Exilblogger bezweifeln Echtheit

Der Vater des Bloggers Avijit Roy spricht auf der Beerdidung seines Sohnes (März 2015)Bild: picture-alliance/AA/Zakir Hossain Chowdhury

"Reporter ohne Grenzen" kann die Herkunft der Liste, wie es hieß, "nicht mit letzter Sicherheit" bestätigen. Sie stamme vermutlich von der islamistischen Gruppe "Ansarullah Bangla Team", die für die vier Morde an den säkularen Bloggern verantwortlich gemacht wird, teilte ROG mit. Die Gruppe stehe der islamistischen Bewegung "Ansar-al-Islam" nahe, die als Teil von Al-Kaida auf dem indischen Subkontinent gelte.

Einige Exilblogger hegen allerdings Zweifel an der Echtheit der Liste. Sie vermuten, dass sie nicht von Extremisten, sondern von interessierten Kreisen stammen könnte, die westliche Regierungen unter Druck setzen wollten.

Sechs der Bedrohten leben in Deutschland, neun in Großbritannien, drei in Schweden, zwei in den USA und einer in Kanada. Darunter ist auch der 24-jährige Ananya Azad, der seit Juni Stipendiat der Hamburger Stiftung für politisch Verfolgte ist und schon vor zwei Jahren auf einer Todesliste islamistischer Extremisten stand. In seinen Texten setzte er sich für Frauenrechte ein und kritisierte religiösen Fundamentalismus.

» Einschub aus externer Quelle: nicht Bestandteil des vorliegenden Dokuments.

(** * schema-enforcer: validator plugins and the command line driver

    A shallow embedding of [schema_enforcer/schemas/validator.py] and of the
    validation loops of [schema_enforcer/cli.py], with the properties the
    specification states about them.

    Python objects are modelled by explicit state passing: a method that
    mutates [self] returns the new object, a function that may raise returns
    an [outcome].  Documents are JSON-like trees ([value]); floating point
    scalars are outside the model. *)

From Stdlib Require Import ZArith Lia Ascii String.
From stdpp Require Import base option list strings gmap.
(** C3. For a history in which an endpoint has been observed more than 20
    times, the endpoint's window is the 20 latest latencies of that endpoint,
    oldest first, and the stored average is their sum divided by 20 as the
    code computes it: for latencies that are not negative and below 2^40 ms
    it is the double nearest to their arithmetic mean; the counters span the whole history of the endpoint,
    not the window, and the snapshot derives the success rate from them:
    the rate is successCount / (successCount + failureCount) over that whole
    history, the status is decided on it, and the percentage written is that
    quotient as a double, times 100, rounded to a whole number. *)
Theorem window_is_fifo_and_rate_spans_history
    (h : list Observation) (ep iso : string) :
  let obs := on_endpoint ep h in
  let successes := inject_Z (Z.of_nat (count_success obs)) in
  let total := inject_Z (Z.of_nat (count_success obs + count_failure obs)) in
  HEALTH_WINDOW_SIZE < length obs →
  ∃ e r,
    replay h !! ep = Some e ∧
    endpoints (getHealthSnapshot iso (replay h)) !! ep = Some r ∧
    latencies e = most_recent HEALTH_WINDOW_SIZE (map obs_latencyMs obs) ∧
    length (latencies e) = HEALTH_WINDOW_SIZE ∧
    avgLatencyMs e
    = Double.div
        (fold_left (fun a b => Double.add a (inject_Z b)) (latencies e) 0%Q)
        20 ∧
    (Forall (fun x => (0 <= x < 2 ^ 40)%Z) (latencies e) →
     avgLatencyMs e
     = Double.RN (inject_Z (foldr Z.add 0%Z (latencies e)) / 20)) ∧
    successCount e = count_success obs ∧
    failureCount e = count_failure obs ∧
    count_success obs + count_failure obs = length obs ∧
    successRate e = (successes / total)%Q ∧
    rep_successRate r
    = Qfloor (Double.mul (Double.div successes total) 100 + (1 # 2)) ∧
    (status r = healthy ↔ (9 # 10 <= successes / total)%Q) ∧
    (status r = degraded ↔
     (5 # 10 <= successes / total)%Q ∧ ¬ (9 # 10 <= successes / total)%Q) ∧
    (status r = down ↔ ¬ (5 # 10 <= successes / total)%Q).
Proof.
  intros obs successes total Hlen.
  pose proof (reaches_entry h (replay h) ep (reaches_replay h)) as Hinv.
  destruct (replay h !! ep) as [e|] eqn:He; fold obs in Hinv;
    [|rewrite Hinv in Hlen; simpl in Hlen; lia].
  destruct Hinv as (Hne & Hl & Hs & Hf & Havg).
  assert (Hwin : length (latencies e) = HEALTH_WINDOW_SIZE).
  { rewrite Hl. apply most_recent_length. rewrite length_map. lia. }
  pose proof (counts_total obs) as Ht.
  assert (Hrate : successRate e = (successes / total)%Q).
  { unfold successRate. rewrite Hs, Hf.
    destruct (Nat.ltb_spec 0 (count_success obs + count_failure obs));
      [done | unfold HEALTH_WINDOW_SIZE in Hlen; lia]. }
  exists e, (report e).
  split; [done|]. split; [by rewrite snapshot_endpoints, He|].
  split; [done|]. split; [done|].
  split.
  { rewrite (Havg Hne). unfold window_average, sum_latencies.
    by rewrite Hwin. }
  split.
  { intros Hb. rewrite (Havg Hne). unfold window_average, sum_latencies.
    rewrite Hwin. unfold Double.div. do 2 f_equal.
    apply (sum_latencies_exact (latencies e) 0 (Z.le_refl 0) Hb).
    rewrite Hwin. reflexivity. }
  split; [done|]. split; [done|]. split; [lia|]. split; [done|].
  unfold report; cbn [rep_successRate status]. rewrite Hrate.
  split; [|split; [|split]].
  - reflexivity.
  - apply status_healthy_iff.
  - apply status_degraded_iff.
  - apply status_down_iff.
Qed.

Lemma window_is_fifo_and_rate_spans_history_witness :
  ∃ e r,
    replay mixed_history !! "/trades/live" = Some e ∧
    endpoints (getHealthSnapshot "now" (replay mixed_history)) !! "/trades/live"
      = Some r ∧
    latencies e = replicate 3 40%Z ++ replicate 17 90%Z ∧
    avgLatencyMs e = (165 # 2)%Q ∧
    successCount e = 23 ∧ failureCount e = 17 ∧
    rep_successRate r = 57%Z ∧ status r = degraded.
Proof.
  destruct (window_is_fifo_and_rate_spans_history mixed_history
              "/trades/live" "now")
    as (e & r & He & Hr & Hl & _ & _ & Havg & Hs & Hf & _ & _ & Hrep & _ &
        Hst & _).
  { vm_compute. lia. }
  exists e, r.
  split; [exact He|]. split; [exact Hr|]. split; [exact Hl|].
  split.
  { rewrite Havg; rewrite Hl; [vm_compute; reflexivity|].
    clear. repeat constructor; vm_compute; congruence. }
  split; [exact Hs|]. split; [exact Hf|]. split; [exact Hrep|].
  apply Hst. clear. split.
  - vm_compute. discriminate.
  - vm_compute. intros H. apply H. reflexivity.
Defined.

(** C6. In every state the health map can reach, a snapshot reports an
    endpoint exactly when the endpoint has been observed at least once (an
    endpoint never observed is absent), and the status of a reported endpoint
    is healthy when successCount / (successCount + failureCount) is at least
    0.9, degraded when it is at least 0.5 and below 0.9, and down
    otherwise. *)
Theorem snapshot_reports_observed_endpoints_by_rate
    (h : list Observation) (hs : gmap string EndpointHealthEntry)
    (iso ep : string) :
  reaches h hs →
  match endpoints (getHealthSnapshot iso hs) !! ep with
  | None => on_endpoint ep h = []
  | Some r =>
      ∃ e, hs !! ep = Some e ∧
        1 ≤ length (on_endpoint ep h) ∧
        successCount e + failureCount e = length (on_endpoint ep h) ∧
        let rate := (inject_Z (Z.of_nat (successCount e))
                     / inject_Z (Z.of_nat (successCount e + failureCount e)))%Q in
        (status r = healthy ↔ (9 # 10 <= rate)%Q) ∧
        (status r = degraded ↔ (5 # 10 <= rate)%Q ∧ ¬ (9 # 10 <= rate)%Q) ∧
        (status r = down ↔ ¬ (5 # 10 <= rate)%Q)
  end.
Proof.
  intros Hreach. pose proof (reaches_entry h hs ep Hreach) as Hinv.
  rewrite snapshot_endpoints.
  destruct (hs !! ep) as [e|]; simpl; [|done].
  destruct Hinv as (Hne & _ & Hs & Hf & _).
  pose proof (counts_total (on_endpoint ep h)) as Ht.
  assert (1 ≤ length (on_endpoint ep h))
    by (destruct (on_endpoint ep h); [done | simpl; lia]).
  exists e. split; [done|]. split; [done|]. split; [lia|].
  assert (Hrate : successRate e
                  = (inject_Z (Z.of_nat (successCount e))
                     / inject_Z (Z.of_nat (successCount e + failureCount e)))%Q).
  { unfold successRate.
    destruct (Nat.ltb_spec 0 (successCount e + failureCount e)); [done | lia]. }
  rewrite <- Hrate.
  split; [apply status_healthy_iff|].
  split; [apply status_degraded_iff | apply status_down_iff].
Qed.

"Ich stehe unter Polizeischutz"

Die Ehefrau des im Februar ermordeten Bloggers Avijit Roy, Rafida Bonya Ahmed, haben die Terroristen ebenfalls im Visier: Sie wird in dem Dokument namentlich genannt. Für ihren Blog "Mukto Mona" hat sie im Sommer den Preis für Soziale Veränderungen im Rahmen der "Bobs - Best of online Activism" der Deutschen Welle erhalten.

Wie ernst die Drohungen sind, zeigte sich bereits vor einigen Wochen: Mehrere in Deutschland lebende Bangladescher haben direkte Morddrohungen erhalten. Einer dieser Blogger hatte der Deutschen Presse-Agentur gesagt, er stehe unter Polizeischutz und sei zu seiner Sicherheit an einen anderen Ort gebracht worden.